§ **Exercise directions**:
From the line with "unfold scan_paragraph. fold text. rewrite Hr, Hc, Hs, Hg." through the final line below, restate each line word for word and return nothing else.

(Beginning of Data)

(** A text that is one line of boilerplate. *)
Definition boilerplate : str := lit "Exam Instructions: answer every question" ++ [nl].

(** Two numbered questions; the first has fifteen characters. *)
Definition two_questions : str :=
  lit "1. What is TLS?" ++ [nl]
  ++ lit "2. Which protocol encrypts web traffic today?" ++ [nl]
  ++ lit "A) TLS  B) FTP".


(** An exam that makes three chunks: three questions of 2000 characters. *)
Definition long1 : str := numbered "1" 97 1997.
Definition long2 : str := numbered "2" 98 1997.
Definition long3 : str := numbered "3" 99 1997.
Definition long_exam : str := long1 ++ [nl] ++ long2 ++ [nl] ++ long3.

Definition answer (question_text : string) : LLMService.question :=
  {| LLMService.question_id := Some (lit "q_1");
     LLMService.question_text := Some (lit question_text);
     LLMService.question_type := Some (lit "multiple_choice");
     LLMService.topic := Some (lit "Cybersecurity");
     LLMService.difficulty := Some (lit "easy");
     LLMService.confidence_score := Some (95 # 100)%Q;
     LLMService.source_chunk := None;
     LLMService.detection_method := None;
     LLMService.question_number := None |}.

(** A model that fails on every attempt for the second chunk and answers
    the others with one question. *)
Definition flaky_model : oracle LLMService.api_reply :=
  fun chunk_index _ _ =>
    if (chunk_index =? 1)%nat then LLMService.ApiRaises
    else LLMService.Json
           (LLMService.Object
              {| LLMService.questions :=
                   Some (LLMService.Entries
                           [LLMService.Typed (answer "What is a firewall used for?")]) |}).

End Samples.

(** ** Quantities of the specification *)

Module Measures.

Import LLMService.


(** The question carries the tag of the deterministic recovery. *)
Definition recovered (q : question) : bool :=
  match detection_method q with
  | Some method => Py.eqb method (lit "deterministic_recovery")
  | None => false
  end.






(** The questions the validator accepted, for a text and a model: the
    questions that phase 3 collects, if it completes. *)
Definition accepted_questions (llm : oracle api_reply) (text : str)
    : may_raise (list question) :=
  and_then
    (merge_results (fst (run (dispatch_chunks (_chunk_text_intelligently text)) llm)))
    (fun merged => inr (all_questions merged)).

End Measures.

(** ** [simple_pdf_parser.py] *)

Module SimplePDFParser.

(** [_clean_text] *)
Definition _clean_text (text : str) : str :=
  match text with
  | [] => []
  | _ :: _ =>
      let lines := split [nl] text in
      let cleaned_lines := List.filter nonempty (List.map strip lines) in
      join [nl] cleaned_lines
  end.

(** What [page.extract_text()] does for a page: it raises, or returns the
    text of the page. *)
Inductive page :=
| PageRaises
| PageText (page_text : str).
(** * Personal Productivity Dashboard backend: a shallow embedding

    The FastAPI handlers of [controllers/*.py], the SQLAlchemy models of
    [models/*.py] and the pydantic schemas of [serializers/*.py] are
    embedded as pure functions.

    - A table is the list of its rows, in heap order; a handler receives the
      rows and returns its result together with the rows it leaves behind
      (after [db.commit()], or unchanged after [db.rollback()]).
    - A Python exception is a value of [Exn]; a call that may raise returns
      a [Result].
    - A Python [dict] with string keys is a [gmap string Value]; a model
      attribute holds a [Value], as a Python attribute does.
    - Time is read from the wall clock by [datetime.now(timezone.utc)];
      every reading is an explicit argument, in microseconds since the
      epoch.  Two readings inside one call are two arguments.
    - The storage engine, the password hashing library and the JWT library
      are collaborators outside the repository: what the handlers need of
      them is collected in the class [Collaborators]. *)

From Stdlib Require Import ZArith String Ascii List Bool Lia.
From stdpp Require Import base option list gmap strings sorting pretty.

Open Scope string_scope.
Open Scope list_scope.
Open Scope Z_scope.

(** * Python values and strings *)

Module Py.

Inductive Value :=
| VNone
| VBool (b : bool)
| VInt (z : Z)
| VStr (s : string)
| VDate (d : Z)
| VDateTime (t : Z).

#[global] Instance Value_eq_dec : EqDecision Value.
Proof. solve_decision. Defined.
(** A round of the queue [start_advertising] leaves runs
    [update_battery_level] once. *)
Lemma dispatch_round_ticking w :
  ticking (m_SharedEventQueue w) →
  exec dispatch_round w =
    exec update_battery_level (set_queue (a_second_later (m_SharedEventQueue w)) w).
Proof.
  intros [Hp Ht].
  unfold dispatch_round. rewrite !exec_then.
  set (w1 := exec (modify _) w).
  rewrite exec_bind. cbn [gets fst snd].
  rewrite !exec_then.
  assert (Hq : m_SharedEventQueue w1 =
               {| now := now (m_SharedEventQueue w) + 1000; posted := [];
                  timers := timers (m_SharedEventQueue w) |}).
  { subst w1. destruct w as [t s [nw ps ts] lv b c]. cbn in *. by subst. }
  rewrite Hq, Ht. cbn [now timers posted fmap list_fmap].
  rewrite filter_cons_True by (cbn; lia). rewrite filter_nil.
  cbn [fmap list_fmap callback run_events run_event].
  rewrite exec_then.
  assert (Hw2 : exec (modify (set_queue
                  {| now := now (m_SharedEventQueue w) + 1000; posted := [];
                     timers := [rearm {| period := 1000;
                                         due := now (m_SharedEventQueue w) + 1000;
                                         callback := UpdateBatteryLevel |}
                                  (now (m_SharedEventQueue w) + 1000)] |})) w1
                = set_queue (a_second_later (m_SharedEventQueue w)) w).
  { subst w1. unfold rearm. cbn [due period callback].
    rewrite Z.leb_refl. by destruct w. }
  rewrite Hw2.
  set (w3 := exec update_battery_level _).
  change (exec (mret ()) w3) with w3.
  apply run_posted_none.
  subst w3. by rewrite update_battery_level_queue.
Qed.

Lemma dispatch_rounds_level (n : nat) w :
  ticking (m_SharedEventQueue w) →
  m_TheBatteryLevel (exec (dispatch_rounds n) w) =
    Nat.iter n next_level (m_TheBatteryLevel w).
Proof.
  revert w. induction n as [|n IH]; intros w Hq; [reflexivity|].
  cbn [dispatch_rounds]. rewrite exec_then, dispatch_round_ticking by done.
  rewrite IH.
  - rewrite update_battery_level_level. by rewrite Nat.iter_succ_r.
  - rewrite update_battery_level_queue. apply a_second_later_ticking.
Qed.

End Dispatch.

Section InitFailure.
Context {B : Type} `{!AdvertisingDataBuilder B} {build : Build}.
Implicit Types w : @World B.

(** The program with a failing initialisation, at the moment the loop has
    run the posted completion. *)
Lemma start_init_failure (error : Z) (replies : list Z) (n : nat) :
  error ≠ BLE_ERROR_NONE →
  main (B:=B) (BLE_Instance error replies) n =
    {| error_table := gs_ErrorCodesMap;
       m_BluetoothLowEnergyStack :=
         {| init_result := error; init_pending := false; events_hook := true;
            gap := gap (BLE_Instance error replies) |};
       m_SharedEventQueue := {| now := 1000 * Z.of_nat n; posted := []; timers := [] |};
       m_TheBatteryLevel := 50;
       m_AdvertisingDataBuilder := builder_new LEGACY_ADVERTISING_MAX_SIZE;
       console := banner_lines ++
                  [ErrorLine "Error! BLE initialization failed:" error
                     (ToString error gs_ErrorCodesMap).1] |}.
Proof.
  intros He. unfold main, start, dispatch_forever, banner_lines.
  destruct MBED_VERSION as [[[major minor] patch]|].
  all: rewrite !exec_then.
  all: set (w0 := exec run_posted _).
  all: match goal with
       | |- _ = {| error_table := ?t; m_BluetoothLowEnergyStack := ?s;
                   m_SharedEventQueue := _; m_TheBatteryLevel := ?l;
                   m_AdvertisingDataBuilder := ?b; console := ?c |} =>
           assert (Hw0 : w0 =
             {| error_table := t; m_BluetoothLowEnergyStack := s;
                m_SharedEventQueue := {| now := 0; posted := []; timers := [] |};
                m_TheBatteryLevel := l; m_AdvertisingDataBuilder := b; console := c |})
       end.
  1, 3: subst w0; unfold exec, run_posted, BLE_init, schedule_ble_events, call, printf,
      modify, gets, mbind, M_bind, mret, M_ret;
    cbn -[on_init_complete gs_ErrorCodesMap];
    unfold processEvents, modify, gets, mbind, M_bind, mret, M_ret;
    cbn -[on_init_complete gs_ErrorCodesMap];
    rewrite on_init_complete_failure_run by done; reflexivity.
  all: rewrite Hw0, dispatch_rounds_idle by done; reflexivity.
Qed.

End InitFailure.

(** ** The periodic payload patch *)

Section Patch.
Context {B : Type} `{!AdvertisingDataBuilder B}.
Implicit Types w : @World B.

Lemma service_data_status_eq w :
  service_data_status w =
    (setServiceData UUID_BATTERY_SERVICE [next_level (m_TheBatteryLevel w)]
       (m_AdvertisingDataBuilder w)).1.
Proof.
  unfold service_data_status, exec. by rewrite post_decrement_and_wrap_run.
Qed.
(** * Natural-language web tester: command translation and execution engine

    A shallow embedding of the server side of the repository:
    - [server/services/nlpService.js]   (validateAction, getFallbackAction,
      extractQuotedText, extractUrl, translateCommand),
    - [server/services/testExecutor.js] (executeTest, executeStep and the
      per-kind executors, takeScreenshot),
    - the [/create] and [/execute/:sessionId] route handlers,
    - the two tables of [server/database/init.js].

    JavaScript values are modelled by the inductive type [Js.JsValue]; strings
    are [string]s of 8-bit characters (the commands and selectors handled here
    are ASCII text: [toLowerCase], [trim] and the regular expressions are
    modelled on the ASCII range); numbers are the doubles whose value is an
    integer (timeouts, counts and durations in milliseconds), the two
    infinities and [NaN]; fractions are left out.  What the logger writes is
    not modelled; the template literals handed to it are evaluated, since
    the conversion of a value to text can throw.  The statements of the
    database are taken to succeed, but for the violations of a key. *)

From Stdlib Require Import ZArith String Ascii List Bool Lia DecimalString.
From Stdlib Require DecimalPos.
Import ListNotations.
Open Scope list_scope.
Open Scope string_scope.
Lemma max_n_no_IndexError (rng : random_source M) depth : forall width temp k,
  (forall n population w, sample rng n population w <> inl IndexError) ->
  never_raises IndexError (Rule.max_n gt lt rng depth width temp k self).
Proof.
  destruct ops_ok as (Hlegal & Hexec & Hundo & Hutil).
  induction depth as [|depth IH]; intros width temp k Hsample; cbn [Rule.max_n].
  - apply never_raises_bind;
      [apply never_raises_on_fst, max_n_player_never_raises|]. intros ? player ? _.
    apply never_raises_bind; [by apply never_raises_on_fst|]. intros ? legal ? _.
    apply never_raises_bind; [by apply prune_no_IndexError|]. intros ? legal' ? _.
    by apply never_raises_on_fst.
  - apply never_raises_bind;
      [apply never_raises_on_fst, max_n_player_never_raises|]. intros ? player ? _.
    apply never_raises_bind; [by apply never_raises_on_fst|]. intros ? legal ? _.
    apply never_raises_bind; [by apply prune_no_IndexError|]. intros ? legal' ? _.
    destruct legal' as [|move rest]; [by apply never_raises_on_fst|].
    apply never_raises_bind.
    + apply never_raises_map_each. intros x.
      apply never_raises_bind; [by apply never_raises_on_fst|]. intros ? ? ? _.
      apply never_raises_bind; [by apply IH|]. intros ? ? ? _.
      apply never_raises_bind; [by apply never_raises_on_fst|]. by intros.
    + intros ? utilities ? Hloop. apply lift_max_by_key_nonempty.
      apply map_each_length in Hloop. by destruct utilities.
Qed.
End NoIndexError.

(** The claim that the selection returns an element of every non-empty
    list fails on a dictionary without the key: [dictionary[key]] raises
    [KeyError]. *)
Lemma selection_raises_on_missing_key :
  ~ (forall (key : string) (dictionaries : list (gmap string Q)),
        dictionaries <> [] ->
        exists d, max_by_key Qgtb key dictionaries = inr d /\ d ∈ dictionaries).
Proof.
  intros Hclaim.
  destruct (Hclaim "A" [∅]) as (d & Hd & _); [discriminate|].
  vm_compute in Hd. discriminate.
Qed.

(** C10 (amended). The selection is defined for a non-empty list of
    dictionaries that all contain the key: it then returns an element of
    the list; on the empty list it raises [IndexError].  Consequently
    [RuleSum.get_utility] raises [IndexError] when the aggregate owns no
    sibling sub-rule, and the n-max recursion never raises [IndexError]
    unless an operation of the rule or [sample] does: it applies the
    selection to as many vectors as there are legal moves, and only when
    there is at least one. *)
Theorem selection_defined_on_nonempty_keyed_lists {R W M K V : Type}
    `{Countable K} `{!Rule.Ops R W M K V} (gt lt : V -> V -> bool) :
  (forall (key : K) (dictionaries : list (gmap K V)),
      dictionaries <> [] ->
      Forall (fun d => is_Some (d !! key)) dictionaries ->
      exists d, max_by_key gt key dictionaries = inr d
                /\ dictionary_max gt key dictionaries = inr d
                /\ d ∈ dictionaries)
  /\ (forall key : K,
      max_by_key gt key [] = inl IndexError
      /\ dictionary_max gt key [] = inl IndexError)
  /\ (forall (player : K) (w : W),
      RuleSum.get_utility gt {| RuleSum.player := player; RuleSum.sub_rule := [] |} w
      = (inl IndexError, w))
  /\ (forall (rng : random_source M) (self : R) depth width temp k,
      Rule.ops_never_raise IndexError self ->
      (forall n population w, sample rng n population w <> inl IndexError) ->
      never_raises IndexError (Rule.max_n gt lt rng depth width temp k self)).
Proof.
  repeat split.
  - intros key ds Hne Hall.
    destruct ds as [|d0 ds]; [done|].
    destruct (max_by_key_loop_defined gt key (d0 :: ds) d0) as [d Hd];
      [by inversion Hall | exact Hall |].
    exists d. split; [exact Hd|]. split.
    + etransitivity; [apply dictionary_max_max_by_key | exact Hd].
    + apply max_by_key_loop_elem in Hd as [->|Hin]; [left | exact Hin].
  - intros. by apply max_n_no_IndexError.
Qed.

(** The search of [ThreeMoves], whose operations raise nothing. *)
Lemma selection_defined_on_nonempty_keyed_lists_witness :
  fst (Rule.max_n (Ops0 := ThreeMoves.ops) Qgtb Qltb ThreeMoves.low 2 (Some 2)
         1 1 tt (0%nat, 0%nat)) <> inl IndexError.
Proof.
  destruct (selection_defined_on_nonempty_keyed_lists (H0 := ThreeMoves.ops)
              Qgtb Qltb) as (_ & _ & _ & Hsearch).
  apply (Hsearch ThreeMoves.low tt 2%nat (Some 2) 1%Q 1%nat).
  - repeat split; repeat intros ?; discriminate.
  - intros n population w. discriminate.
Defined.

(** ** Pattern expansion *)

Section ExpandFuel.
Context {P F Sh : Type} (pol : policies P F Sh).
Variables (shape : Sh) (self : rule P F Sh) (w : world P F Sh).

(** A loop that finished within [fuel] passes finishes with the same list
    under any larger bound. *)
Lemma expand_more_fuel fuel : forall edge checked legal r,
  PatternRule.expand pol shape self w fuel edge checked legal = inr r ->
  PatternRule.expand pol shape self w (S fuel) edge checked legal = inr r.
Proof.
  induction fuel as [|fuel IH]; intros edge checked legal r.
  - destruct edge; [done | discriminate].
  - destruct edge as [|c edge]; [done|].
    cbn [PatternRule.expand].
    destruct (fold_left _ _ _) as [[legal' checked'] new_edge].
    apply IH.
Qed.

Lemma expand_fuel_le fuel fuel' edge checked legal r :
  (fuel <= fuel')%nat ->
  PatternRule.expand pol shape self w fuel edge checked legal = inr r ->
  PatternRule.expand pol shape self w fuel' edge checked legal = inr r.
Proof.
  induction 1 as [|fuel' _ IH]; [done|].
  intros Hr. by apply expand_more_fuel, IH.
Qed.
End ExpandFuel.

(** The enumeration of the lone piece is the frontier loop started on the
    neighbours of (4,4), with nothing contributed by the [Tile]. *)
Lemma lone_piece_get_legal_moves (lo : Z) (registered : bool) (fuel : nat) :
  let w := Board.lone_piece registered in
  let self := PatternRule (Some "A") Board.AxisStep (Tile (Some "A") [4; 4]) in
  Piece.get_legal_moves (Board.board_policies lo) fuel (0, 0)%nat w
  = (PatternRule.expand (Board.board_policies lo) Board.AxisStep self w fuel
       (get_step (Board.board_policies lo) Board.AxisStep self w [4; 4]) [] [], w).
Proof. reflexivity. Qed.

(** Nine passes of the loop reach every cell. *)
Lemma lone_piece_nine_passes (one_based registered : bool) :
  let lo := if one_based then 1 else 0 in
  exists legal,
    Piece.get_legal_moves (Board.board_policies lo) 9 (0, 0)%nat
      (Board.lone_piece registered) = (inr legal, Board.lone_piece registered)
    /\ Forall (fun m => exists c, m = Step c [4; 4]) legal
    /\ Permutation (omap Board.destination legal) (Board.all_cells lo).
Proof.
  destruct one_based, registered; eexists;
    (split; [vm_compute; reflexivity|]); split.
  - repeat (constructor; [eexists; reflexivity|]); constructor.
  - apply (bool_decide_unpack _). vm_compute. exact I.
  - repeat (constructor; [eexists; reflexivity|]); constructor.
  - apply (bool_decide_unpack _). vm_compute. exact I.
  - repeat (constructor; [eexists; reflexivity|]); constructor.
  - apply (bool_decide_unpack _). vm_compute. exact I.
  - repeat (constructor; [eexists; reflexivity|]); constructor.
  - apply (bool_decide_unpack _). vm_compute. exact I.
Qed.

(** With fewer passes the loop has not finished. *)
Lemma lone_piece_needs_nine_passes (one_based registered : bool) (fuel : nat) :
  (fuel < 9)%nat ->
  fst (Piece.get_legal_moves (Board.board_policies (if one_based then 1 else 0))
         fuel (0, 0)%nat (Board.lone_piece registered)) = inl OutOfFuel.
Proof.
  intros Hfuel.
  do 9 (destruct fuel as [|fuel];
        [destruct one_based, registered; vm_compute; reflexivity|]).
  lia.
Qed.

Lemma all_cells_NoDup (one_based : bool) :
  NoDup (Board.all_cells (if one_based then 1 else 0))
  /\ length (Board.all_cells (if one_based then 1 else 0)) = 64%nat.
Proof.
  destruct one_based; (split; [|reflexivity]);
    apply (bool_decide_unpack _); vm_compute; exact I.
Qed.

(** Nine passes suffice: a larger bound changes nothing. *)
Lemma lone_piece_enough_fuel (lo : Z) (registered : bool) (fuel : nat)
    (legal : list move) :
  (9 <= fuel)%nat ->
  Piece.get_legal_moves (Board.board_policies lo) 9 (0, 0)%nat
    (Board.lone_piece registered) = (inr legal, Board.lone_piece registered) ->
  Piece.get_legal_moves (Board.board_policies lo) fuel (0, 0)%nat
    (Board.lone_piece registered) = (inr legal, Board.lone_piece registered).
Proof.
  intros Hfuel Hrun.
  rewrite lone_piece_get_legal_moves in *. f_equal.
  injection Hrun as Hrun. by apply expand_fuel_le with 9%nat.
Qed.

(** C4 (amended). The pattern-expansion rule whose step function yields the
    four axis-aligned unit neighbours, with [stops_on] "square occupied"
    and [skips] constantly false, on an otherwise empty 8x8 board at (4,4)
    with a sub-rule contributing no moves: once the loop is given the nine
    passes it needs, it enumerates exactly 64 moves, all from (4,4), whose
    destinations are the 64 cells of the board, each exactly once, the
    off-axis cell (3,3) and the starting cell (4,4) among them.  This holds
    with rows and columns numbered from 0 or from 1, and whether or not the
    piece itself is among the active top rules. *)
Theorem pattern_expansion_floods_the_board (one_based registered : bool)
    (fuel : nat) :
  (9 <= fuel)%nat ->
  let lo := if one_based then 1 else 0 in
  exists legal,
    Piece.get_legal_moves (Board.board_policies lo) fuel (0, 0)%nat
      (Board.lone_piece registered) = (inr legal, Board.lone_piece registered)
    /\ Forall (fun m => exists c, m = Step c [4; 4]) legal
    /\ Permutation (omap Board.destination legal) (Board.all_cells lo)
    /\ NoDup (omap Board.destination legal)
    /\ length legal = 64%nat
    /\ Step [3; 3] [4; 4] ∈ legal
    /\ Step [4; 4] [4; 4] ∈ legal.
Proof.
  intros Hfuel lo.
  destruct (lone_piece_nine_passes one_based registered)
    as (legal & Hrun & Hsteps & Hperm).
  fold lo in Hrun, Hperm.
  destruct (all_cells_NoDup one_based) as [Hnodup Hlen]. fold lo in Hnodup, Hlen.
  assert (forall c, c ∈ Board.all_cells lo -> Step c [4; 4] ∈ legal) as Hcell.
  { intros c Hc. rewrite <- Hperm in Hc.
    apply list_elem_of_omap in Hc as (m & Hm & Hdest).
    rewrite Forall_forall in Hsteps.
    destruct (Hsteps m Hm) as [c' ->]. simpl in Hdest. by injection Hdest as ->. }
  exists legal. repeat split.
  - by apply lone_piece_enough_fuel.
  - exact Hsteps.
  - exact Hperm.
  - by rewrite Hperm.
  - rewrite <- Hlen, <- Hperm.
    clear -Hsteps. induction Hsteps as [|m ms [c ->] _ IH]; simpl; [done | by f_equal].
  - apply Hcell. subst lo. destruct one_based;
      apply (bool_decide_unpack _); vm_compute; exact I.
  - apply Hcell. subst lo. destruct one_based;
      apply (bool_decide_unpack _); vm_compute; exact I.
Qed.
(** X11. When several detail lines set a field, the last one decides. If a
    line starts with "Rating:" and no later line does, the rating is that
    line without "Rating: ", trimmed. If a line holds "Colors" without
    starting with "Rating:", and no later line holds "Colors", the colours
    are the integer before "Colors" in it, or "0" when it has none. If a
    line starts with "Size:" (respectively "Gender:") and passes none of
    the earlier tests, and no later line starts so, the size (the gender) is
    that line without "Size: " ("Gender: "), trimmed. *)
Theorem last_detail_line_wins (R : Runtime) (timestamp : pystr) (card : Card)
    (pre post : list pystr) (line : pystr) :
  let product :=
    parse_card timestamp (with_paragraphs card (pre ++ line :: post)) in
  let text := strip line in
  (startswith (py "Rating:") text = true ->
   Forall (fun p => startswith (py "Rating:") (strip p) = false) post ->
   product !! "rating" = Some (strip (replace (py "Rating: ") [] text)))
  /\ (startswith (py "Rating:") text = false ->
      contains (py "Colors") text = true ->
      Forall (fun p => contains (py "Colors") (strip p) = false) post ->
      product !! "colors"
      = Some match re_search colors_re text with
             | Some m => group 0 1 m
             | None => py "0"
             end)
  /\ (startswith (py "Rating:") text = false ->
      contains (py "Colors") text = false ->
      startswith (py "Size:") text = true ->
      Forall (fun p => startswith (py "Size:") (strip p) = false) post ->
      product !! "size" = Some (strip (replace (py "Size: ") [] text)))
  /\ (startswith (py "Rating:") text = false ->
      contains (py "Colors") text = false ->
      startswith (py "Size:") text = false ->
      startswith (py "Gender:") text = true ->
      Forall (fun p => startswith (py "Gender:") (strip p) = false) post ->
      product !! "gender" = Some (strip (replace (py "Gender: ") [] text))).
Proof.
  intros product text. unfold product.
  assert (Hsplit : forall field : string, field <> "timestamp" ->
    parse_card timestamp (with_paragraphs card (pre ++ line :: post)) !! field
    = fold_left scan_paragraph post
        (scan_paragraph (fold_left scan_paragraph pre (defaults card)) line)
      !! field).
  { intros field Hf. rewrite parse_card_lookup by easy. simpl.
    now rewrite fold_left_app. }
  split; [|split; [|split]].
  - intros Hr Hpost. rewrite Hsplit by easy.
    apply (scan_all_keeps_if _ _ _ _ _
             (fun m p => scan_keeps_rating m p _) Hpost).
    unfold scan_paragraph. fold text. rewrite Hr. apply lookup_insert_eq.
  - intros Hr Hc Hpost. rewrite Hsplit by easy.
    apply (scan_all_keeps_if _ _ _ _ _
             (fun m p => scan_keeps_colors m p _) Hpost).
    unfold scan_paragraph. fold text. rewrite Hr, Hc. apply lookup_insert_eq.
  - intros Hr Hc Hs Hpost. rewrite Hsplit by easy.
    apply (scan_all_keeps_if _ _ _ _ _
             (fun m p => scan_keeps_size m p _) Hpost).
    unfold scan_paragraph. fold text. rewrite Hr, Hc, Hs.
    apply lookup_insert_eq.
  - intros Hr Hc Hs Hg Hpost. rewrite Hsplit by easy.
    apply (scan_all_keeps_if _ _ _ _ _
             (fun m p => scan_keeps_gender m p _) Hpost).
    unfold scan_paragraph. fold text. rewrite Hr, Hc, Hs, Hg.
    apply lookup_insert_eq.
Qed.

(End of Data)

§ **The answer**:
    unfold scan_paragraph. fold text. rewrite Hr, Hc, Hs, Hg.
    apply lookup_insert_eq.
Qed.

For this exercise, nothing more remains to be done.